Chiedo scusa ai lettori per non esserci stato in questo periodo, ma è stato meglio così. Riprendo a scrivere dopo molto tempo, probabilmente non sarò molto brillante, spero di non annoiare troppo. Ho amici che premono per leggere, non mi va più di fronteggiarli, mi costa meno ricominciare a scrivere, anche se non so quanto intensamente. C'è di buono che nessuno ha obbighi. Nè io di scrivere, nè altri di leggere. Libertà per tutti. Condizione ideale di relazione perfetta. Sempre che una relazione perfetta possa esistere. Se la potessi disegnare la vorrei così: serenità, calma, lentezza, libertà, tenerezza e calore. Si vuole sempre troppo.

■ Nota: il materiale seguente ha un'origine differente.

(** C9.  When the manifest gives a non-negative [samples_seen] and the
    effective batch size is positive, the recovery succeeds and sets
    [args.last_step] to [samples_seen // effective_batch_size], the floor
    of the quotient; the manifest [samples_12000] with an effective batch
    size of 400 gives step 30. *)
Theorem last_step_floor_division :
  (forall (w : resume_world) (lr : Z) (st : resume_state) (s : string)
          (samples_seen : Z),
      w_latest w = Ok s ->
      parse_manifest s = Ok samples_seen ->
      0 <= samples_seen ->
      0 < effective_batch_size (rs_args st) ->
      exists st',
        recover_last_step w lr st = (Ok tt, st') /\
        last_step (rs_args st')
        = samples_seen / effective_batch_size (rs_args st) /\
        effective_batch_size (rs_args st) * last_step (rs_args st')
        <= samples_seen
        < effective_batch_size (rs_args st) * (last_step (rs_args st') + 1))
  /\
  (forall (lr : Z),
      parse_manifest "samples_12000" = Ok 12000 /\
      last_step
        (rs_args
           (snd (recover_last_step (world_with_manifest (Ok "samples_12000"))
                                   lr (resume_start args_400))))
      = 30).
Proof.
  split.
  - intros w lr st s n Hlatest Hparse Hn Hebs.
    destruct (recover_last_step_parsed w lr st s n Hlatest Hparse)
      as (st' & Hrun & Hargs & _); [lia|].
    exists st'. split; [exact Hrun|]. rewrite Hargs. simpl last_step.
    split; [reflexivity|].
    pose proof (Z.mul_div_le n _ Hebs).
    pose proof (Z.mul_succ_div_gt n _ Hebs). lia.
  - intros lr. split; [reflexivity|].
    unfold recover_last_step, try_except, bind, lift. simpl.
    destruct (lr =? 0); reflexivity.
Qed.

Lemma last_step_floor_division_witness :
  exists st',
    recover_last_step (world_with_manifest (Ok "ckpt_1250")) 0
                      (resume_start args_400) = (Ok tt, st') /\
    last_step (rs_args st') = 1250 / 400 /\
    400 * last_step (rs_args st') <= 1250
    < 400 * (last_step (rs_args st') + 1).
Proof.
  apply (proj1 last_step_floor_division
               (world_with_manifest (Ok "ckpt_1250")) 0
               (resume_start args_400) "ckpt_1250" 1250);
    [reflexivity | reflexivity | lia | simpl; lia].
Defined.

(** C10.  Two resumes with the same positive effective batch size: when
    the second reads a [samples_seen] that is not smaller than that of the
    first, both recoveries succeed and the [last_step] of the second is
    not smaller than that of the first. *)
Theorem last_step_monotone
        (w1 w2 : resume_world) (lr1 lr2 : Z) (st1 st2 : resume_state)
        (s1 s2 : string) (n1 n2 : Z) :
  w_latest w1 = Ok s1 ->
  w_latest w2 = Ok s2 ->
  parse_manifest s1 = Ok n1 ->
  parse_manifest s2 = Ok n2 ->
  effective_batch_size (rs_args st1) = effective_batch_size (rs_args st2) ->
  0 < effective_batch_size (rs_args st1) ->
  n1 <= n2 ->
  fst (recover_last_step w1 lr1 st1) = Ok tt /\
  fst (recover_last_step w2 lr2 st2) = Ok tt /\
  last_step (rs_args (snd (recover_last_step w1 lr1 st1)))
  <= last_step (rs_args (snd (recover_last_step w2 lr2 st2))).
Proof.
  intros H1 H2 P1 P2 Hsame Hpos Hle.
  destruct (recover_last_step_parsed w1 lr1 st1 s1 n1 H1 P1)
    as (st1' & -> & A1 & _); [lia|].
  destruct (recover_last_step_parsed w2 lr2 st2 s2 n2 H2 P2)
    as (st2' & -> & A2 & _); [lia|].
  simpl. rewrite A1, A2. simpl last_step. rewrite <- Hsame.
  repeat split. now apply Z.div_le_mono.
Qed.

Lemma last_step_monotone_witness :
  fst (recover_last_step (world_with_manifest (Ok "samples_12000")) 0
                         (resume_start args_400)) = Ok tt /\
  fst (recover_last_step (world_with_manifest (Ok "samples_12399")) 0
                         (resume_start args_400)) = Ok tt /\
  last_step
    (rs_args (snd (recover_last_step
                     (world_with_manifest (Ok "samples_12000")) 0
                     (resume_start args_400))))
  <= last_step
       (rs_args (snd (recover_last_step
                        (world_with_manifest (Ok "samples_12399")) 0
                        (resume_start args_400)))).
Proof.
  apply (last_step_monotone
           (world_with_manifest (Ok "samples_12000"))
           (world_with_manifest (Ok "samples_12399"))
           0 0 (resume_start args_400) (resume_start args_400)
           "samples_12000" "samples_12399" 12000 12399);
    try reflexivity; simpl; lia.
Defined.

(** ** The load and its fall-back *)

Ltac run_py :=
  unfold load_with_fallback, prepare_universal_checkpoint_from_latest,
    load_checkpoint, set_universal, emit, try_except, bind, lift, gets,
    modify, raise, ret;
  simpl.

Lemma load_with_fallback_args (w : resume_world) (st : resume_state) :
  rs_args (snd (load_with_fallback w st)) = rs_args st.
Proof.
  run_py.
  destruct (w_load_checkpoint w (rs_loads st) _ _) as [[]|e];
    [reflexivity|].
  destruct e; try reflexivity.
  destruct (String.prefix world_size_message msg); [|reflexivity].
  simpl. destruct (w_prepare_universal w) as [[]|e]; [|reflexivity].
  simpl. destruct (w_load_checkpoint w (S (rs_loads st)) true _) as [[]|e];
    reflexivity.
Qed.
(** * Enhanced search engine (src/src/enhanced-search.ts): a shallow embedding

    The TypeScript class [EnhancedSearchEngine] is embedded function by function.
    JavaScript numbers are IEEE-754 binary64 values and are modelled by Rocq's
    primitive floats, so every score below is computed bit for bit as the
    program computes it.  Asynchronous calls are modelled by their results:
    a rejected promise or a thrown exception is the [Err] case of [result].
    Collaborators outside the class (vault, embedding provider, vector index,
    rerank provider, text generator, regular expressions, dates) are fields of
    an environment record.  The saved searches and the settings the engine
    writes are embedded with the engine in [Plugin]; the text generator
    (vercel-ai.ts), the rerank provider (src/src/voyage-ai.ts) and
    the search command of the plugin (main.ts) follow in sections of their
    own. *)

From Stdlib Require Import ZArith Floats Lia String Ascii Bool List Sorted Permutation.
From Stdlib Require Import DecimalString DecimalNat Setoid.
From Stdlib Require Uint63 DecimalZ DecimalPos.
Import ListNotations.

Set Warnings "-inexact-float".

(* ------------------------------------------------------------------------- *)
(** ** JavaScript values *)

Local Open Scope string_scope.
Local Open Scope float_scope.
Local Open Scope list_scope.

(** A JavaScript number. *)
Definition num := float.

(** [0], [-0] and [NaN] are the falsy numbers. *)
Definition falsy (x : num) : bool := (x =? 0) || is_nan x.

(** [x || y] on numbers. *)
Definition num_or (x y : num) : num := if falsy x then y else x.

(** [x || y] where [x] may be [undefined]. *)
Definition opt_num_or (x : option num) (y : num) : num :=
  match x with
  | Some v => num_or v y
  | None => y
  end.

(** [!s] is false for a non-empty string; [undefined] and [''] are falsy. *)
Definition truthy_str (s : option string) : bool :=
  match s with
  | Some s => negb (String.eqb s "")
  | None => false
  end.

(** An integer quantity (a length, a count) as a number: exact below [2^53];
    no string or array of the run time is longer. *)
Definition num_of_nat (n : nat) : num := PrimFloat.of_uint63 (Uint63.of_Z (Z.of_nat n)).

(** The number a comparison function such as [localeCompare] returns. *)
Definition num_of_comparison (c : comparison) : num :=
  match c with
  | Lt => -1
  | Eq => 0
  | Gt => 1
  end.

(** [`${n}`] for an array index. *)
Definition string_of_index (n : nat) : string := NilZero.string_of_uint (Nat.to_uint n).

(** [arr.slice(0, n)]: a negative [n] counts from the end. *)
Definition slice0 {A : Type} (n : Z) (l : list A) : list A :=
  if (n <? 0)%Z then firstn (Z.to_nat (Z.of_nat (length l) + n)) l
  else firstn (Z.to_nat n) l.

(** [s.substring(0, n)] *)
Definition prefix_of (n : nat) (s : string) : string := substring 0 n s.

(** A thrown exception or rejected promise carries a message. *)
Inductive result (A : Type) : Type :=
  | Ok (a : A)
  | Err (e : string).
Arguments Ok {A} a.
Arguments Err {A} e.

(** *** [Map]: keys in insertion order; [set] on a present key keeps its place *)

Section JsMap.
Context {K V : Type} (eqb : K -> K -> bool).

Fixpoint map_get (k : K) (m : list (K * V)) : option V :=
  match m with
  | [] => None
  | (k', v) :: m' => if eqb k k' then Some v else map_get k m'
  end.

Fixpoint map_set (k : K) (v : V) (m : list (K * V)) : list (K * V) :=
  match m with
  | [] => [(k, v)]
  | (k', v') :: m' => if eqb k k' then (k', v) :: m' else (k', v') :: map_set k v m'
  end.

Definition map_values (m : list (K * V)) : list V := map snd m.
End JsMap.

(** *** [Array.prototype.sort]

    The sort is stable, and the comparator's result matters only through its
    sign: [after a b] says that the comparator applied to [(a, b)] is positive,
    so [a] has to come after [b].  For a comparator that is a consistent order
    the result is this stable insertion sort's; for an inconsistent one (a NaN
    key) ECMAScript leaves the order to the implementation. *)

Section JsSort.
Context {A : Type} (after : A -> A -> bool).

Fixpoint sort_insert (x : A) (l : list A) : list A :=
  match l with
  | [] => [x]
  | y :: l' => if after x y then y :: sort_insert x l' else x :: l
  end.

Definition js_sort (l : list A) : list A := fold_right sort_insert [] l.
End JsSort.

(** The comparator is a number: positive means "after". *)
Definition is_positive (c : num) : bool := 0 <? c.

Definition sort_by_comparator {A : Type} (cmp : A -> A -> num) : list A -> list A :=
  js_sort (fun a b => is_positive (cmp a b)).

(* ------------------------------------------------------------------------- *)
(** ** Data model (interfaces [SearchResult], [SearchOptions]) *)

(** Obsidian's [TFile] as far as the engine reads it. *)
Record TFile := {
  f_path : string;
  f_basename : string;
  f_extension : string;
  f_ctime : num;
  f_mtime : num
}.

Inductive ResultKind := KFile | KNode | KExternal.

Record Metadata := {
  m_type : ResultKind;
  m_source : string;
  m_path : option string;
  m_tags : option (list string);
  m_created : option string;
  m_modified : option string;
  m_wordCount : option num;
  m_highlights : option (list string)
}.

Record SearchResult := {
  r_id : string;
  r_title : string;
  r_content : string;
  r_file : option TFile;
  r_score : num;
  r_rerankScore : option num;
  r_finalScore : option num;
  r_metadata : Metadata
}.
(** * Scale Climber sound generator: waveform synthesis and export

    A shallow embedding of [scripts/generate-sounds.py].

    Conventions of the embedding.
    - A numpy [float64] array is a [list R]: samples are modelled by real
      numbers with ideal arithmetic, so rounding error, signed zeros, NaN and
      infinities are outside the model.  The concrete inputs used below are
      ones on which the float64 computation yields the same sample counts and
      the same sample values as the ideal one.
    - Python's [int(x)] on a float is truncation toward zero ([py_int]).
    - The numpy cast [np.int16(x)] is truncation toward zero followed by the
      two's-complement wrap of the C conversion ([to_int16]).
    - A Python exception is a [Raise] result; the only exception the
      synthesis functions can raise is [ValueError].
    - The external encoder ([ffmpeg]) is a parameter of the run: it is either
      absent, or a function giving the exit status of the process. *)

From Stdlib Require Import String Reals Lra Lia ZArith Bool List.
Import ListNotations.

Open Scope R_scope.

(** ** Exceptions and fallible results *)

Inductive exn : Set :=
| ValueError.

Inductive result (A : Type) : Type :=
| Ok (a : A)
| Raise (e : exn).

Arguments Ok {A} a.
Arguments Raise {A} e.

Definition rbind {A B : Type} (m : result A) (k : A -> result B) : result B :=
  match m with
  | Ok a => k a
  | Raise e => Raise e
  end.

Notation "x <- m ;; k" := (rbind m (fun x => k))
  (at level 61, m at next level, right associativity).

(** ** Numeric primitives *)

(** [SAMPLE_RATE = 48000] *)
Definition SAMPLE_RATE : R := 48000.

(** Python's [int(x)] for a float [x]: truncation toward zero. *)
Definition py_int (x : R) : Z :=
  if Rle_dec 0 x then Int_part x else (- Int_part (- x))%Z.

(** [np.linspace(start, stop, num, endpoint)]: [num] evenly spaced samples.
    The divisor is [num - 1] with the end point and [num] without it; sample
    [i] is [start + i * step] with [step = (stop - start) / div], and when the
    divisor is zero (no sample, or one sample with the end point) the index
    is multiplied by [stop - start] instead.  A negative [num] raises
    [ValueError]. *)
Definition linspace_samples (start stop : R) (n : nat) (endpoint : bool)
  : list R :=
  let div := if endpoint then (n - 1)%nat else n in
  let delta := stop - start in
  let step := if (0 <? div)%nat then delta / INR div else delta in
  map (fun i => INR i * step + start) (seq 0 n).

Definition linspace (start stop : R) (num : Z) (endpoint : bool)
  : result (list R) :=
  if (num <? 0)%Z then Raise ValueError
  else Ok (linspace_samples start stop (Z.to_nat num) endpoint).

(** [np.zeros(n)] and [np.ones(n)] *)
Definition zeros (n : nat) : list R := repeat 0 n.
Definition ones (n : nat) : list R := repeat 1 n.

(** Elementwise binary operation on two arrays of the same shape. *)
Fixpoint zip_with (f : R -> R -> R) (xs ys : list R) : list R :=
  match xs, ys with
  | x :: xs', y :: ys' => f x y :: zip_with f xs' ys'
  | _, _ => []
  end.

(** [np.cumsum]: running sums, the first one being the first element. *)
Fixpoint cumsum_from (acc : R) (xs : list R) : list R :=
  match xs with
  | [] => []
  | x :: xs' => (acc + x) :: cumsum_from (acc + x) xs'
  end.

Definition cumsum (xs : list R) : list R := cumsum_from 0 xs.

(** ** Waveform generators *)

(** [generate_tone(frequency, duration, volume)] *)
Definition generate_tone (frequency duration volume : R) : result (list R) :=
  let samples := py_int (SAMPLE_RATE * duration) in
  t <- linspace 0 duration samples false ;;
  Ok (map (fun ti => volume * sin (2 * PI * frequency * ti)) t).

*Il sonno del poeta Irene Salvatori - pittura contemporanea. Mi pare bello, anche se non solo non sono poeta, ma nemmeno mi piace tanto la poesia. http://www.irenesalvatori.com/

Sono calmo e piuttosto lento, i ragazzi si infastidiscono. Loro corrono, sono sempre accesi e vorrebbero che anche tu andassi a fuoco con loro. Io non li seguo, ma fingo a volte un'energia che mima pateticamente la loro, vera e inossidabile.
Ragiono sull'onestà e la trasparenza dei comportamenti, vi dirò in altro post, ora sono stanco.




27 gennaio 2012

IL GIORNO DELLA MEMORIA

Se ne parla in classe. Molti non sanno nulla, altri accennano a frasi offensive verso il popolo ebraico. Gran confusione di idee e scarsa sensibilità generale. Mi impegno in una specie di spiegazione. Vorrei far capire che in ognuno di noi sta un pezzetto di ebreo, ma anche un pezzetto, si spera trascurabile, di aguzzino nazista. Parlo della Shoah, provo a spiegare che il significato di sacrificio non esaurisce la comprensione del dramma storico che è avvenuto. Chiedo se qualcuno è di famiglia ebraica o ha avuto parenti deportati. Tra tutte le classi, solo una mano si alza. E' D. che parla del nonno deportato a Treblinka. Si salvò perché suonava il violino. L'indifferenza mista a insofferenza della classe è agghiacciante. Mi chiedo cosa resta in questi cuori e cervelli del terzo millennio di ciò che è stato. Mi chiedo anche come possiamo noi aduti, a nostra volta senza esserne stati testimoni, essere credibili nel "raccontare" quello che è stato. Forse l'indifferenza che vedo è la mia. Troppe informazioni storiche, che poco lasciano all'emozione e ai sentimenti, fanno dire in modo inappropriato, sicuramente inesatto, questa pagina buia. Oggi non mi sento un buon insegnante.